Exercise details =>
Please copy out the entries below exactly, beginning with the line that contains "(** The ledger" and ending with the line that contains "[by rewrite running_tasks_exit | done].", and include nothing outside that span.
Task input Block Start
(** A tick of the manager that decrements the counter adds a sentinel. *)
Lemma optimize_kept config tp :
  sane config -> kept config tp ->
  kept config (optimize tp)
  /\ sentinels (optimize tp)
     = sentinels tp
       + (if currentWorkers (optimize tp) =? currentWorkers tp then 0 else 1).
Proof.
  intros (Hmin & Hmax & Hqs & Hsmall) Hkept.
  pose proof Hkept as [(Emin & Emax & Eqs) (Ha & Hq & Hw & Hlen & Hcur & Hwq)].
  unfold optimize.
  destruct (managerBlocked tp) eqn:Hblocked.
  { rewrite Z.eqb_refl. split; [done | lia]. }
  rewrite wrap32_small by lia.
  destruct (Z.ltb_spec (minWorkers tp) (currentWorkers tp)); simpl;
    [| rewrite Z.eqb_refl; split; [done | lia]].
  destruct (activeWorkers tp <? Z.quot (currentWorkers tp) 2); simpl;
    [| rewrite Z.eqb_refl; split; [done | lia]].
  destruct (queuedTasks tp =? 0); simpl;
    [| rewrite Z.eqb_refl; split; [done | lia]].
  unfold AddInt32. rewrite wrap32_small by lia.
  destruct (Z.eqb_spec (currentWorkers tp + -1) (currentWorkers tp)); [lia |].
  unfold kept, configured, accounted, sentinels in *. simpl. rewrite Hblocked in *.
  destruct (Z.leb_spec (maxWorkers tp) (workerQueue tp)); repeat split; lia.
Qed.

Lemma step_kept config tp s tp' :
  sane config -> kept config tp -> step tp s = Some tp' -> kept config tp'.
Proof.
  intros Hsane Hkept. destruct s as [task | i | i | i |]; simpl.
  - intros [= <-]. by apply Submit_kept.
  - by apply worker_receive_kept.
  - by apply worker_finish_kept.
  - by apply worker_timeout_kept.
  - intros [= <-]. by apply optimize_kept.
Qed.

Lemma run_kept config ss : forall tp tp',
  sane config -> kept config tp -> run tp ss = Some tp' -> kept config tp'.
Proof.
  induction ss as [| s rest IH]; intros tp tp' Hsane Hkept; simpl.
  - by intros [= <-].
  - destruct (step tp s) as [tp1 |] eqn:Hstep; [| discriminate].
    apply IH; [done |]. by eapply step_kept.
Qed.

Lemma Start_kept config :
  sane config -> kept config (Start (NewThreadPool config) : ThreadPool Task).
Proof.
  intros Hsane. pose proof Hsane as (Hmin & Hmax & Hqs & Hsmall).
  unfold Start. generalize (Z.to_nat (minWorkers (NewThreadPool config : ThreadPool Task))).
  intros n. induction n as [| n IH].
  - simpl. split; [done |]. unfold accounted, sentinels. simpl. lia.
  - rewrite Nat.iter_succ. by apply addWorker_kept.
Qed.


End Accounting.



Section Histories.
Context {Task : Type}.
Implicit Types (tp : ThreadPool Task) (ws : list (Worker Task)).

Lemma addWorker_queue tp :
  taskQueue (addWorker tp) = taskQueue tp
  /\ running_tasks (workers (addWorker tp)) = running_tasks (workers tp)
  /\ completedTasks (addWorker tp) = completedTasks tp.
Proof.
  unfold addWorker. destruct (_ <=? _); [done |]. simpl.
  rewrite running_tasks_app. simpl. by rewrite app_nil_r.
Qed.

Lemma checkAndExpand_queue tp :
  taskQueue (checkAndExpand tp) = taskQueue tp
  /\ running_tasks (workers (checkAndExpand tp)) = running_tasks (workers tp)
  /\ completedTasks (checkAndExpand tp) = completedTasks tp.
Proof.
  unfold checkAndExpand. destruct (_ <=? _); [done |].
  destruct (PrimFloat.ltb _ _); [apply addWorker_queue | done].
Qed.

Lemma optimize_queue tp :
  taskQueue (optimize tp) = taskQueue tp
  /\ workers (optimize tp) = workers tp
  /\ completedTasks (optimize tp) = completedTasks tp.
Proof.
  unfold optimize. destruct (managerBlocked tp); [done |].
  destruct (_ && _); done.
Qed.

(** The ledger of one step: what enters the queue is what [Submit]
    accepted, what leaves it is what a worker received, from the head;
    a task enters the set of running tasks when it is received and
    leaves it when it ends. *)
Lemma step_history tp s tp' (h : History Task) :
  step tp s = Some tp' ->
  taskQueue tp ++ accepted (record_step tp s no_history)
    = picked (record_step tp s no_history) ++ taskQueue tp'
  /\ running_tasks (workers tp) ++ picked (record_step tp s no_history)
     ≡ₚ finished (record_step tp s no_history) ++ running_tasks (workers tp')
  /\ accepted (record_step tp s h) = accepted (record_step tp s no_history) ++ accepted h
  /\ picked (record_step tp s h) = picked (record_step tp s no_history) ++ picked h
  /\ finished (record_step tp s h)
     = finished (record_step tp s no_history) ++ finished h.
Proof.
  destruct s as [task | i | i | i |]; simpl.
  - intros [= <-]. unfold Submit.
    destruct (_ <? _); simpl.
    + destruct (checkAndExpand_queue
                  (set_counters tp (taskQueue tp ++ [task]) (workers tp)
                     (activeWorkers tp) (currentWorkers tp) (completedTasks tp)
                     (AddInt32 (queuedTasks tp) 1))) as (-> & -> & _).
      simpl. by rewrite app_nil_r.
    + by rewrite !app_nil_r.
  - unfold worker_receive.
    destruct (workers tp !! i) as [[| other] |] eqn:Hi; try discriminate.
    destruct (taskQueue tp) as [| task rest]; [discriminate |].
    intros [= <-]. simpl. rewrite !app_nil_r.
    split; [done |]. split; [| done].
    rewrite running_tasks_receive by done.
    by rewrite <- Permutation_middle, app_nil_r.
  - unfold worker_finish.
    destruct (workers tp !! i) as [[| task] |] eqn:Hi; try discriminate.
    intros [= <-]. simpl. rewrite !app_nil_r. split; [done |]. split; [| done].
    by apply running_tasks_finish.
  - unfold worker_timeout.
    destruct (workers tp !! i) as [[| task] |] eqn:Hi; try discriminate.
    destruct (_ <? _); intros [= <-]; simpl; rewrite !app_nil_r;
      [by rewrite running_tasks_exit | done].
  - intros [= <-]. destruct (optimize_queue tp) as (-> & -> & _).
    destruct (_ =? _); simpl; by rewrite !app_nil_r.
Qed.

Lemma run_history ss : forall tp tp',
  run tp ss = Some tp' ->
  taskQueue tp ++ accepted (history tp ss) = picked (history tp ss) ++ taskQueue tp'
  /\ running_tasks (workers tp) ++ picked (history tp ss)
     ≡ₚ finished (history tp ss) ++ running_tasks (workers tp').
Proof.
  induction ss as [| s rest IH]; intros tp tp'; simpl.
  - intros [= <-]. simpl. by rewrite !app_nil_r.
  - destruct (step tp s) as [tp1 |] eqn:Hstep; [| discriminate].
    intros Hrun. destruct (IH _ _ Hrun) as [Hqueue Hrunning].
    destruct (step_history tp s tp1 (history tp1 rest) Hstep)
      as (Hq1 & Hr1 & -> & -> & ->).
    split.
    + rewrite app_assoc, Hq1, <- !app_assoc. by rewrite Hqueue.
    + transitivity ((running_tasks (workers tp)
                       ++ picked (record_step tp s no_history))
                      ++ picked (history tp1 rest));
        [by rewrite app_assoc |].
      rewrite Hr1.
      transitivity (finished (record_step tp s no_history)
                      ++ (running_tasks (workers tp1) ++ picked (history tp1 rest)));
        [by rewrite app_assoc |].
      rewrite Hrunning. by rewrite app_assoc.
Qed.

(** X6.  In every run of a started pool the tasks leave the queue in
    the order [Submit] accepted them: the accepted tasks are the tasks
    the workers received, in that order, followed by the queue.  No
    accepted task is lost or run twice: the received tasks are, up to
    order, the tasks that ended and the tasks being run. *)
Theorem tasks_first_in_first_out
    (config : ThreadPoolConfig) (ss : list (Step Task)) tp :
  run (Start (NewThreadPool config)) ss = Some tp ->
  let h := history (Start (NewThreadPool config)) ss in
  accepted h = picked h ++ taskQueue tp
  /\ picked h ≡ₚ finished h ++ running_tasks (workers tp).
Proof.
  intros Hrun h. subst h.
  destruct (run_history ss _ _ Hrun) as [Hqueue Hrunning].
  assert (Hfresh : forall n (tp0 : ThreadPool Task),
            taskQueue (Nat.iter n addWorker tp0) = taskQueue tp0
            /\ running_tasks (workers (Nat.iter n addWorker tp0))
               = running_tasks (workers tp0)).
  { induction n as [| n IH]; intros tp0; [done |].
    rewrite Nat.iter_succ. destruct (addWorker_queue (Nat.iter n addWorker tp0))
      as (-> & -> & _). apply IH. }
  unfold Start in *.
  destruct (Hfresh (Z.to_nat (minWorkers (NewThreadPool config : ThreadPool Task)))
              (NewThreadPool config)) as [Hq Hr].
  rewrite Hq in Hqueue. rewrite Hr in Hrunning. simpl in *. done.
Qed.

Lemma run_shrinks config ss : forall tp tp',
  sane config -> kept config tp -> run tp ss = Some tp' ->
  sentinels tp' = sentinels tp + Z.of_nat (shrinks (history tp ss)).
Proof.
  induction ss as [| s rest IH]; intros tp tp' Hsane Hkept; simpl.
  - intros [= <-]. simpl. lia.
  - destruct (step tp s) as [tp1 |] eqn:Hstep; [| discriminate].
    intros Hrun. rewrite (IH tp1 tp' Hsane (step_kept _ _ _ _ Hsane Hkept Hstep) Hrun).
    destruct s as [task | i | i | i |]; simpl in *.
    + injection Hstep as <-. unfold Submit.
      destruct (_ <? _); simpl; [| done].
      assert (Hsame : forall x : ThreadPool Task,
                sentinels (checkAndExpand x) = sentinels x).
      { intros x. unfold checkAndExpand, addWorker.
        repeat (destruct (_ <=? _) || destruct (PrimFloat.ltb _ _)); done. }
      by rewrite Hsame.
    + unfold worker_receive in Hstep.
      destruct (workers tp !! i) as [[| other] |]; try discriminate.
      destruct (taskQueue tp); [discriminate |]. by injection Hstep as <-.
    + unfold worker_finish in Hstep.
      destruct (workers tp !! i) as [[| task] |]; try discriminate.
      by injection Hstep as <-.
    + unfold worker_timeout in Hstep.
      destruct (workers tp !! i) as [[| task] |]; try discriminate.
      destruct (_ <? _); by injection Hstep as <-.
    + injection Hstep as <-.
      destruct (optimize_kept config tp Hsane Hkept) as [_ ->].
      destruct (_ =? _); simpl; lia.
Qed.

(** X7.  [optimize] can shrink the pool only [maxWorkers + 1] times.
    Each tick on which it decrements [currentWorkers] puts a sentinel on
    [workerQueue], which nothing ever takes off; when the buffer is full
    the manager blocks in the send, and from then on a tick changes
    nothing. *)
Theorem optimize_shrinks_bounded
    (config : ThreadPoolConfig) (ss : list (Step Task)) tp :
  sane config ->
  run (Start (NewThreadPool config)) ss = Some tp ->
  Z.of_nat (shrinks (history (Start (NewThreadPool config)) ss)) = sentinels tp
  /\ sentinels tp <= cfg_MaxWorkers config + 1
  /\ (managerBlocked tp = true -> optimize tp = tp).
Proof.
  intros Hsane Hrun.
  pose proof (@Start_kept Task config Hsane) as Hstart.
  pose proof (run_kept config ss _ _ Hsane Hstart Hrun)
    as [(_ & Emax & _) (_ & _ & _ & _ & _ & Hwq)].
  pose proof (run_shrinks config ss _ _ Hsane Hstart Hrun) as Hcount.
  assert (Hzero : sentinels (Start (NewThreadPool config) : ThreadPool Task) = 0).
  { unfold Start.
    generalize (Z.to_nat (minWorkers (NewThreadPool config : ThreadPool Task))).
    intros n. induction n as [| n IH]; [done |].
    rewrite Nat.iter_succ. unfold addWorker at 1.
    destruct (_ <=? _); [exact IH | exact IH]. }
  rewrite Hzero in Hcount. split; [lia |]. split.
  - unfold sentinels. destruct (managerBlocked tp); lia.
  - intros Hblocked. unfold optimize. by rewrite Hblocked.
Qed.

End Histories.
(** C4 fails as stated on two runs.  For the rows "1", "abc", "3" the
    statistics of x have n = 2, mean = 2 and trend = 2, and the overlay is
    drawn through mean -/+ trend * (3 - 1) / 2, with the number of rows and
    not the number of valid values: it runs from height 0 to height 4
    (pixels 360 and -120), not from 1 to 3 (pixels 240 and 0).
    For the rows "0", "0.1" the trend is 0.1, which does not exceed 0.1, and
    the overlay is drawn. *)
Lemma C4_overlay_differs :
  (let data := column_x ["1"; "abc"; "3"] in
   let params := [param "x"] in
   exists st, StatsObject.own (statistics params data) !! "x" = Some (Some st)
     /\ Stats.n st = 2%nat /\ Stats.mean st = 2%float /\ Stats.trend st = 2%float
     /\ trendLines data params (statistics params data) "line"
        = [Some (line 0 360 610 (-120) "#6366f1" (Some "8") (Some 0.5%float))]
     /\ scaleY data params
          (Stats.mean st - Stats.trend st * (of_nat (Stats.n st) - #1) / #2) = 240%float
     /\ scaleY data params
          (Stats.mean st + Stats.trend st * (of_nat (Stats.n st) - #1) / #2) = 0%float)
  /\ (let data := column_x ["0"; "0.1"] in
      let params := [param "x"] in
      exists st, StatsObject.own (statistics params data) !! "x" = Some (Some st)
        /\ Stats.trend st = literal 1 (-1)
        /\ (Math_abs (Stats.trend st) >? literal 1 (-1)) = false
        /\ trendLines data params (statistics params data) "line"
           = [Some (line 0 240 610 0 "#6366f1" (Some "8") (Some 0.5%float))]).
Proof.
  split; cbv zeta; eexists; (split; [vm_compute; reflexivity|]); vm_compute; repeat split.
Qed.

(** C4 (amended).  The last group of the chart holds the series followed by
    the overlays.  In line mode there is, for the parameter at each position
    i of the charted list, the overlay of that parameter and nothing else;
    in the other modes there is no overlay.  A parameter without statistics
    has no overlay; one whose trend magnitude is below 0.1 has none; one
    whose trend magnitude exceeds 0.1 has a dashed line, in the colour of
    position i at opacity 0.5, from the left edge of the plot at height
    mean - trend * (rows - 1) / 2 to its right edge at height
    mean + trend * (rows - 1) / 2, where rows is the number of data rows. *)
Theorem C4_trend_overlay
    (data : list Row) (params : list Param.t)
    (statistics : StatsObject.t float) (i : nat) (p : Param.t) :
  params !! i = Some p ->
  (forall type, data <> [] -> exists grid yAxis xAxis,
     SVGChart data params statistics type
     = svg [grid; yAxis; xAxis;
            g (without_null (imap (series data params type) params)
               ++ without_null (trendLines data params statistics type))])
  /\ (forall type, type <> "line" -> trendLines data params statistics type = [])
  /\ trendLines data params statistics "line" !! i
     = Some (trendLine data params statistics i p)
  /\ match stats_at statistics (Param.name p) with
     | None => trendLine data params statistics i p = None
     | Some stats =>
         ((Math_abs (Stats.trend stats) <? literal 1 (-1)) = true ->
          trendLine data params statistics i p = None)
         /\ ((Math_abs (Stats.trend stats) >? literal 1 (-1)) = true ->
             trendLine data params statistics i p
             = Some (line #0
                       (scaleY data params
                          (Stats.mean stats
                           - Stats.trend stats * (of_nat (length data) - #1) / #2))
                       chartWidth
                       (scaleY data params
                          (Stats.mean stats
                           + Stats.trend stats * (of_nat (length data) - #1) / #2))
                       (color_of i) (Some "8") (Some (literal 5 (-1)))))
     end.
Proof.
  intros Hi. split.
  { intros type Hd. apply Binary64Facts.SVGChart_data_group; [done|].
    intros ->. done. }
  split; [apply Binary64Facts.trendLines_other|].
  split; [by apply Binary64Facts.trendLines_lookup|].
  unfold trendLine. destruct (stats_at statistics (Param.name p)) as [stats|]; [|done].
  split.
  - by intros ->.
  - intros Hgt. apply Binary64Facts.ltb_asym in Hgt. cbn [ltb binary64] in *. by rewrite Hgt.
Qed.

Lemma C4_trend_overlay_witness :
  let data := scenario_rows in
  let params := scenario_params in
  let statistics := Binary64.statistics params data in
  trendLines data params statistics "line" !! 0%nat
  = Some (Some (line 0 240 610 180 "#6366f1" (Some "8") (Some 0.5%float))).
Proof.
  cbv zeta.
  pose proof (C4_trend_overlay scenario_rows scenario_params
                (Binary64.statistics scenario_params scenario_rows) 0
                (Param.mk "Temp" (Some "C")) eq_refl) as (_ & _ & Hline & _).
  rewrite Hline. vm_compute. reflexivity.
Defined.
Task input Block End
Finished task =>
(** The ledger of one step: what enters the queue is what [Submit]
    accepted, what leaves it is what a worker received, from the head;
    a task enters the set of running tasks when it is received and
    leaves it when it ends. *)
Lemma step_history tp s tp' (h : History Task) :
  step tp s = Some tp' ->
  taskQueue tp ++ accepted (record_step tp s no_history)
    = picked (record_step tp s no_history) ++ taskQueue tp'
  /\ running_tasks (workers tp) ++ picked (record_step tp s no_history)
     ≡ₚ finished (record_step tp s no_history) ++ running_tasks (workers tp')
  /\ accepted (record_step tp s h) = accepted (record_step tp s no_history) ++ accepted h
  /\ picked (record_step tp s h) = picked (record_step tp s no_history) ++ picked h
  /\ finished (record_step tp s h)
     = finished (record_step tp s no_history) ++ finished h.
Proof.
  destruct s as [task | i | i | i |]; simpl.
  - intros [= <-]. unfold Submit.
    destruct (_ <? _); simpl.
    + destruct (checkAndExpand_queue
                  (set_counters tp (taskQueue tp ++ [task]) (workers tp)
                     (activeWorkers tp) (currentWorkers tp) (completedTasks tp)
                     (AddInt32 (queuedTasks tp) 1))) as (-> & -> & _).
      simpl. by rewrite app_nil_r.
    + by rewrite !app_nil_r.
  - unfold worker_receive.
    destruct (workers tp !! i) as [[| other] |] eqn:Hi; try discriminate.
    destruct (taskQueue tp) as [| task rest]; [discriminate |].
    intros [= <-]. simpl. rewrite !app_nil_r.
    split; [done |]. split; [| done].
    rewrite running_tasks_receive by done.
    by rewrite <- Permutation_middle, app_nil_r.
  - unfold worker_finish.
    destruct (workers tp !! i) as [[| task] |] eqn:Hi; try discriminate.
    intros [= <-]. simpl. rewrite !app_nil_r. split; [done |]. split; [| done].
    by apply running_tasks_finish.
  - unfold worker_timeout.
    destruct (workers tp !! i) as [[| task] |] eqn:Hi; try discriminate.
    destruct (_ <? _); intros [= <-]; simpl; rewrite !app_nil_r;
      [by rewrite running_tasks_exit | done].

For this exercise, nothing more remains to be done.